#### TASK REQUIREMENTS:
Somewhere below are a line with "(∀ o, o ∈ operations" and a later line with "- intros p s". Output exactly those lines and all lines between them.

(Dataset entries)
-.-.-
(* ===== verification/Enrollment.v ===== *)
(** * Enrolment and replacement of machines

    internal/center/store_agent.go, agent_enrollment_status.go, agent_install.go,
    agent_reinstall_operation.go, agent_reinstall_network.go and parts of agent_removal.go
    and topology.go: how a machine becomes an Agent.  An administrator issues a token; the
    machine exchanges it once for its identity and credential, and may repeat the exchange
    when the reply was lost.  A machine is replaced by an operation that fences the old one
    first, withdraws its private network identity, and only then issues a token bound to
    the Agent.  Random values, readings of the clock and the answers of the private
    network controller are arguments; encodings are the class [EnrollmentCodec]. *)
From Stdlib Require Import Ascii.
From S2P Require Import Prelude GoText GoTime Store Execution Handoff Workflows Envelope GoNet.

Definition agentEnrollmentReplayLifetime : Z := 24 * hour.
Definition enrollmentLifetime : Z := 10 * minute.

(** ** Data *)
Record AgentEnrollment := mk_enrollment {
  en_token : string; en_site_id : string; en_center_url : string; en_installer_url : string;
  en_ca_certificate : string; en_expires_at : Z
}.

Record AgentEnrollmentSpec := mk_spec {
  sp_landing_only : bool; sp_site_id : string; sp_name : string; sp_center_url : string; sp_gateway : bool;
  sp_tunnel : bool; sp_use_headscale : bool; sp_ca_fingerprint : string; sp_ca_certificate : string
}.

(** [NodeCapabilities]; the fields that no operation reads are one text. *)
Record NodeCapabilities := mk_capabilities {
  nc_docker : bool; nc_landing_only : bool; nc_native_egress : bool; nc_gateway : bool; nc_tunnel : bool;
  nc_metrics : bool; nc_logs : bool; nc_other : string
}.

Record InstallProfile := mk_profile {
  pf_name : string; pf_center_url : string; pf_roles : list string; pf_capabilities : NodeCapabilities;
  pf_headscale_command : string; pf_headscale_url : string; pf_headscale_addresses : list string;
  pf_ca_fingerprint : string; pf_ca_certificate : string
}.

Record AgentCredential := mk_credential {
  ac_id : string; ac_credential : string; ac_name : string; ac_roles : list string;
  ac_capabilities : NodeCapabilities
}.

Record reinstallPrivateIdentity := mk_private_identity {
  pv_ownership : string; pv_endpoint : string; pv_id : string; pv_node_key : string; pv_address : string
}.

Record url := mk_url {
  u_scheme : string; u_host : string; u_hostname : string; u_user : bool; u_raw_query : string;
  u_fragment : string; u_opaque : string; u_path : string; u_raw_path : string
}.

Record ca_certificate := mk_ca {
  x_is_ca : bool; x_basic_constraints : bool; x_subject_public_key : string; x_raw : string
}.

Class EnrollmentCodec := {
  parse_url : string → option url;
  pem_decode : string → option (string * string * string);       (* type, bytes, rest *)
  pem_certificate : string → string;
  parse_certificate : string → option ca_certificate;
  roles_json : list string → string;
  roles_of_json : string → option (list string);
  capabilities_json : NodeCapabilities → string;
  capabilities_of_json : string → option NodeCapabilities;
  credential_json : AgentCredential → string;
  credential_of_json : string → option AgentCredential;
  credential_round_trip : ∀ c, credential_of_json (credential_json c) = Some c;
  enrollment_json : AgentEnrollment → string;
  enrollment_of_json : string → option AgentEnrollment;
  enrollment_round_trip : ∀ e, enrollment_of_json (enrollment_json e) = Some e;
  identity_json : reinstallPrivateIdentity → string;
  identity_of_json : string → option reinstallPrivateIdentity;
  identity_round_trip : ∀ i, identity_of_json (identity_json i) = Some i;
  request_json : string → string → string → string → string;     (* version, platform, key *)
  url_base64 : string → string;
  url_base64_decode : string → option string
}.

(** ** The tables *)
Definition with_tokens (l : list token_row) (st : Store) : Store :=
  let g := registry st in
  with_registry (mk_registry l (rg_operations g) (rg_secrets g) (rg_sites g) (rg_removals g) (rg_candidates g)
                   (rg_peers g) (rg_profiles g) (rg_profile_recoveries g)) st.
Definition with_operations (l : list enrollment_row) (st : Store) : Store :=
  let g := registry st in
  with_registry (mk_registry (rg_tokens g) l (rg_secrets g) (rg_sites g) (rg_removals g) (rg_candidates g)
                   (rg_peers g) (rg_profiles g) (rg_profile_recoveries g)) st.
Definition with_sealed (l : list sealed_row) (st : Store) : Store :=
  let g := registry st in
  with_registry (mk_registry (rg_tokens g) (rg_operations g) l (rg_sites g) (rg_removals g) (rg_candidates g)
                   (rg_peers g) (rg_profiles g) (rg_profile_recoveries g)) st.
Definition with_removals (l : gset string) (st : Store) : Store :=
  let g := registry st in
  with_registry (mk_registry (rg_tokens g) (rg_operations g) (rg_secrets g) (rg_sites g) l (rg_candidates g)
                   (rg_peers g) (rg_profiles g) (rg_profile_recoveries g)) st.
Definition with_network (candidates : list (string * string)) (peers : gmap string (string * string))
    (profiles : gmap string (option string)) (recoveries : gmap string (string * string)) (st : Store) : Store :=
  let g := registry st in
  with_registry (mk_registry (rg_tokens g) (rg_operations g) (rg_secrets g) (rg_sites g) (rg_removals g)
                   candidates peers profiles recoveries) st.

Definition tokens (st : Store) := rg_tokens (registry st).
Definition operations (st : Store) := rg_operations (registry st).
Definition sealed_secrets (st : Store) := rg_secrets (registry st).

Definition change (f : Store → Store) : M unit := λ st, (f st, Ok tt).

Definition set_bootstrap (id : option string) (t : token_row) : token_row :=
  mk_token (tk_hash t) (tk_site_id t) (tk_name t) (tk_center_url t) (tk_roles_json t) (tk_capabilities_json t) id
    (tk_ca_fingerprint t) (tk_ca_certificate_pem t) (tk_target_agent_id t) (tk_expires_at t) (tk_used_at t).
Definition set_used (now : string) (t : token_row) : token_row :=
  mk_token (tk_hash t) (tk_site_id t) (tk_name t) (tk_center_url t) (tk_roles_json t) (tk_capabilities_json t) None
    (tk_ca_fingerprint t) (tk_ca_certificate_pem t) (tk_target_agent_id t) (tk_expires_at t) (Some now).

(** [id IN (..)] for a column that may be NULL. *)
Definition null_in (id : option string) (l : list string) : bool :=
  match id with Some i => str_in i l | None => false end.

(** [DELETE FROM secrets WHERE id IN (..)]: the reference of an enrolment operation
    refuses it, that of a token is set to NULL. *)
Definition delete_secrets (ids : list string) : M unit :=
  do! used := query (λ st, sql_exists (λ o, str_in (eo_response_secret_id o) ids) (operations st)) in
  fail_if used "FOREIGN KEY constraint failed" ;;;
  change (λ st, with_tokens (sql_update (λ t, null_in (tk_bootstrap_secret_id t) ids) (set_bootstrap None) (tokens st))
                  (with_sealed (List.filter (λ s, negb (str_in (sl_id s) ids)) (sealed_secrets st)) st)).

(** [DELETE FROM agent_enrollment_operations WHERE ..] with its trigger. *)
Definition delete_operations (wh : enrollment_row → bool) : M unit :=
  do! gone := query (λ st, map eo_response_secret_id (List.filter wh (operations st))) in
  change (λ st, with_operations (List.filter (λ o, negb (wh o)) (operations st)) st) ;;;
  delete_secrets gone.

(** [DELETE FROM agent_enrollment_tokens WHERE ..] with its cascade. *)
Definition delete_tokens (wh : token_row → bool) : M unit :=
  do! gone := query (λ st, map tk_hash (List.filter wh (tokens st))) in
  change (λ st, with_tokens (List.filter (λ t, negb (wh t)) (tokens st)) st) ;;;
  delete_operations (λ o, str_in (eo_token_hash o) gone).

(** The secrets that the tokens selected by [wh] refer to. *)
Definition bootstrap_secrets (wh : token_row → bool) (st : Store) : list string :=
  omap tk_bootstrap_secret_id (List.filter wh (tokens st)).

Definition for_target (agentID : string) (t : token_row) : bool := bool_decide (tk_target_agent_id t = Some agentID).

Definition insert_token (t : token_row) : M unit :=
  do! taken := query (λ st, sql_exists (λ x, (tk_hash x =?s tk_hash t)
                 || is_Some_b (tk_target_agent_id t) && bool_decide (tk_target_agent_id x = tk_target_agent_id t)) (tokens st)) in
  fail_if taken "center: create agent enrollment" ;;;
  change (λ st, with_tokens (tokens st ++ [t]) st).

Definition insert_operation (o : enrollment_row) : M unit :=
  do! taken := query (λ st, sql_exists (λ x, (eo_token_hash x =?s eo_token_hash o)
                 || (eo_operation_id x =?s eo_operation_id o) || (eo_agent_id x =?s eo_agent_id o)) (operations st)) in
  fail_if taken "center: save Agent enrollment operation" ;;;
  change (λ st, with_operations (operations st ++ [o]) st).

Definition insert_agent (a : agent_row) : M unit :=
  do! taken := query (λ st, sql_exists (λ x, (ag_id x =?s ag_id a)
                 || (ag_credential_hash x =?s ag_credential_hash a)) (agents st)) in
  fail_if taken "center: save agent" ;;;
  change (λ st, with_agents (agents st ++ [a]) st).

Definition update_agents (wh : agent_row → bool) (f : agent_row → agent_row) : M Z :=
  λ st, (with_agents (sql_update wh f (agents st)) st, Ok (sql_affected wh (agents st))).

Definition update_reinstalls (wh : reinstall_row → bool) (f : reinstall_row → reinstall_row) : M Z :=
  λ st, (with_reinstalls (sql_update wh f (reinstall_operations st)) st, Ok (sql_affected wh (reinstall_operations st))).

(** [credential_revoked_at] and [status] of an agent. *)
Definition set_revoked (status revoked : string) (a : agent_row) : agent_row :=
  mk_agent (ag_id a) status (ag_credential_hash a) revoked (ag_version a) (ag_last_seen_at a)
    (ag_remote_update_supported a) (ag_name a) (ag_runtime_recovery a) (ag_public_key a) (ag_operating_system a)
    (ag_architecture a) (ag_applied_installations a) (ag_enrolled_at a) (ag_site_id a) (ag_roles_json a)
    (ag_capabilities_json a) (ag_gateway_healthy a) (ag_runtime_generation a) (ag_tailscale_ownership a)
    (ag_public_egress a).

(** The columns a reinstallation changes: state, error, time; attempt; sealed command. *)
Definition set_reinstall (state error now : string) (attempt : Z) (hash sealed : option string) (fingerprint isolation : string)
    (r : reinstall_row) : reinstall_row :=
  mk_reinstall (ro_id r) (ro_agent_id r) (ro_authorized_by r) (ro_plan_revision r) (ro_plan_json r)
    (ro_previous_fingerprint r) fingerprint (ro_private_identity_json r) isolation attempt state hash sealed error
    (ro_created_at r) now.

(** ** Texts *)
Definition hex_digit (n : nat) : ascii := nth n (String.list_ascii_of_string "0123456789abcdef") "0"%char.

(** [hex.EncodeToString]. *)
Definition hex_encode (s : string) : string :=
  String.string_of_list_ascii
    (flat_map (λ c, let n := nat_of_ascii c in [hex_digit (Nat.div n 16); hex_digit (Nat.modulo n 16)])
       (String.list_ascii_of_string s)).

(** [hex.DecodeString] gives 32 bytes. *)
Definition hex_digest (s : string) : bool :=
  forallb (λ c, is_Some_b (hex_value c)) (String.list_ascii_of_string s) && (str_len s =? 2 * 32).

(** [strings.TrimRight(s, "/")]. *)
Fixpoint drop_slashes (l : list ascii) : list ascii :=
  match l with c :: l' => if Ascii.eqb c "/"%char then drop_slashes l' else l | [] => [] end.
Definition trim_slashes (s : string) : string :=
  String.string_of_list_ascii (rev (drop_slashes (rev (String.list_ascii_of_string s)))).

(** [strings.TrimPrefix(s, "nodekey:")]. *)
Definition trim_node_key (s : string) : string :=
  if has_prefix "nodekey:" s then String.substring 8 (String.length s - 8) s else s.

(** [strings.EqualFold(s, "localhost")]: the long s folds to s. *)
Fixpoint fold_text (l : list nat) : list nat :=
  match l with
  | 197%nat :: 191%nat :: l' => 115%nat :: fold_text l'
  | c :: l' => fold_ascii c :: fold_text l'
  | [] => []
  end.
Definition is_localhost (s : string) : bool := bool_decide (fold_text (bytes_of s) = bytes_of "localhost").

Definition operation_char (c : nat) : bool :=
  (Nat.leb 97 c && Nat.leb c 122) || (Nat.leb 65 c && Nat.leb c 90) || (Nat.leb 48 c && Nat.leb c 57)
  || Nat.eqb c 45 || Nat.eqb c 95 || Nat.eqb c 46.
Lemma consume_wp t op version os arch key rq x st :
  (∀ o, o ∈ operations st → ∃ s, response_secret o st = Some s) →
  wp (consume_token t op version os arch key rq x) st (λ st' c, granted st t op rq x c st').
Proof.
  intros Hfk. unfold consume_token. cbv zeta. fold (target_of t). do 2 en_step.
  match goal with H : decodeAgentEnrollmentRuntime _ _ = Ok ?r |- _ => destruct r as [roles caps] end. cbn [fst snd].
  set (id := if target_of t =?s "" then ex_id x else target_of t).
  set (c := mk_credential id (ex_credential x) (tk_name t) roles caps).
  apply wp_bind. eapply wp_mono; [apply put_secret_wp|]. intros st0 sid (-> & -> & Hnew). set (st0 := with_sealed _ st).
  apply wp_bind. eapply wp_mono; [apply (write_agent_wp t id (token_hash (ex_credential x))); [done|done|]|].
  { intros Ht. unfold id. apply String.eqb_neq in Ht. by rewrite Ht. }
  intros st1 [] [(W1 & W2 & W3 & W4) Hid]. apply wp_bind. eapply wp_mono; [apply insert_operation_wp|]. intros st2 [] ->.
  set (o := mk_enrollment_row _ _ _ _ _ _ _). apply wp_bind. intros st3 n E3. simplify_eq. en_step. apply wp_bind.
  eapply wp_mono; [apply forget_bootstrap_wp|]. intros st4 [] (F1 & F2 & F3 & F4). cbn in F1, F3, F4. en_step.
  assert (∀ p, p ∈ operations st1 ∨ p = o → response_secret p st4 = response_secret p st1) as Hsec.
  { intros p Hp. rewrite F2; [done|]. cbn. apply elem_of_app. destruct Hp as [Hp| ->]; [by left|right; by left]. }
  destruct W1 as [_ (keep & K1 & K2) K3 _]. exists keep, o. split_and!.
  - rewrite F1. unfold operations at 1. cbn. fold (operations st1). by rewrite K1.
  - intros p Hp Hk. split; [by apply K2|]. intros Ht. specialize (W3 Ht). rewrite K1 in W3.
    assert (p ∈ List.filter keep (operations st0)) as Hin by (rewrite W3; exact Hp). apply in_filter in Hin as [_ ?]. congruence.
  - done.
  - exists (mk_sealed (ex_secret_id x) (seal (agentEnrollmentOperationSecretContext (tk_hash t) op) (credential_json c))).
    split; [|done]. rewrite Hsec by by right. change (response_secret o st1) with (secret_at (ex_secret_id x) st1).
    rewrite W4; [by apply (with_sealed_new st _ _ o)|]. intros p Hp E. destruct (Hfk p Hp) as [s Hs].
    apply sql_row_spec in Hs as [Hs Hb]. bool_prop. apply (Hnew s Hs). congruence.
  - intros p s Hp Hk Hs. assert (p ∈ operations st1) as Hp1 by (rewrite K1; by apply in_filter).
    rewrite Hsec by by left. rewrite K3 by done. by apply response_secret_app.
  - rewrite F3. etrans; [apply used_key_update|]. f_equal. exact W2.
  - done.
  - done.
  - unfold identified in *. by rewrite F4.
Qed.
-.-.-
#### EXERCISE SOLUTION:
  (∀ o, o ∈ operations st → ∃ s, response_secret o st = Some s) →
  wp (consume_token t op version os arch key rq x) st (λ st' c, granted st t op rq x c st').
Proof.
  intros Hfk. unfold consume_token. cbv zeta. fold (target_of t). do 2 en_step.
  match goal with H : decodeAgentEnrollmentRuntime _ _ = Ok ?r |- _ => destruct r as [roles caps] end. cbn [fst snd].
  set (id := if target_of t =?s "" then ex_id x else target_of t).
  set (c := mk_credential id (ex_credential x) (tk_name t) roles caps).
  apply wp_bind. eapply wp_mono; [apply put_secret_wp|]. intros st0 sid (-> & -> & Hnew). set (st0 := with_sealed _ st).
  apply wp_bind. eapply wp_mono; [apply (write_agent_wp t id (token_hash (ex_credential x))); [done|done|]|].
  { intros Ht. unfold id. apply String.eqb_neq in Ht. by rewrite Ht. }
  intros st1 [] [(W1 & W2 & W3 & W4) Hid]. apply wp_bind. eapply wp_mono; [apply insert_operation_wp|]. intros st2 [] ->.
  set (o := mk_enrollment_row _ _ _ _ _ _ _). apply wp_bind. intros st3 n E3. simplify_eq. en_step. apply wp_bind.
  eapply wp_mono; [apply forget_bootstrap_wp|]. intros st4 [] (F1 & F2 & F3 & F4). cbn in F1, F3, F4. en_step.
  assert (∀ p, p ∈ operations st1 ∨ p = o → response_secret p st4 = response_secret p st1) as Hsec.
  { intros p Hp. rewrite F2; [done|]. cbn. apply elem_of_app. destruct Hp as [Hp| ->]; [by left|right; by left]. }
  destruct W1 as [_ (keep & K1 & K2) K3 _]. exists keep, o. split_and!.
  - rewrite F1. unfold operations at 1. cbn. fold (operations st1). by rewrite K1.
  - intros p Hp Hk. split; [by apply K2|]. intros Ht. specialize (W3 Ht). rewrite K1 in W3.
    assert (p ∈ List.filter keep (operations st0)) as Hin by (rewrite W3; exact Hp). apply in_filter in Hin as [_ ?]. congruence.
  - done.
  - exists (mk_sealed (ex_secret_id x) (seal (agentEnrollmentOperationSecretContext (tk_hash t) op) (credential_json c))).
    split; [|done]. rewrite Hsec by by right. change (response_secret o st1) with (secret_at (ex_secret_id x) st1).
    rewrite W4; [by apply (with_sealed_new st _ _ o)|]. intros p Hp E. destruct (Hfk p Hp) as [s Hs].
    apply sql_row_spec in Hs as [Hs Hb]. bool_prop. apply (Hnew s Hs). congruence.
  - intros p s Hp Hk Hs. assert (p ∈ operations st1) as Hp1 by (rewrite K1; by apply in_filter).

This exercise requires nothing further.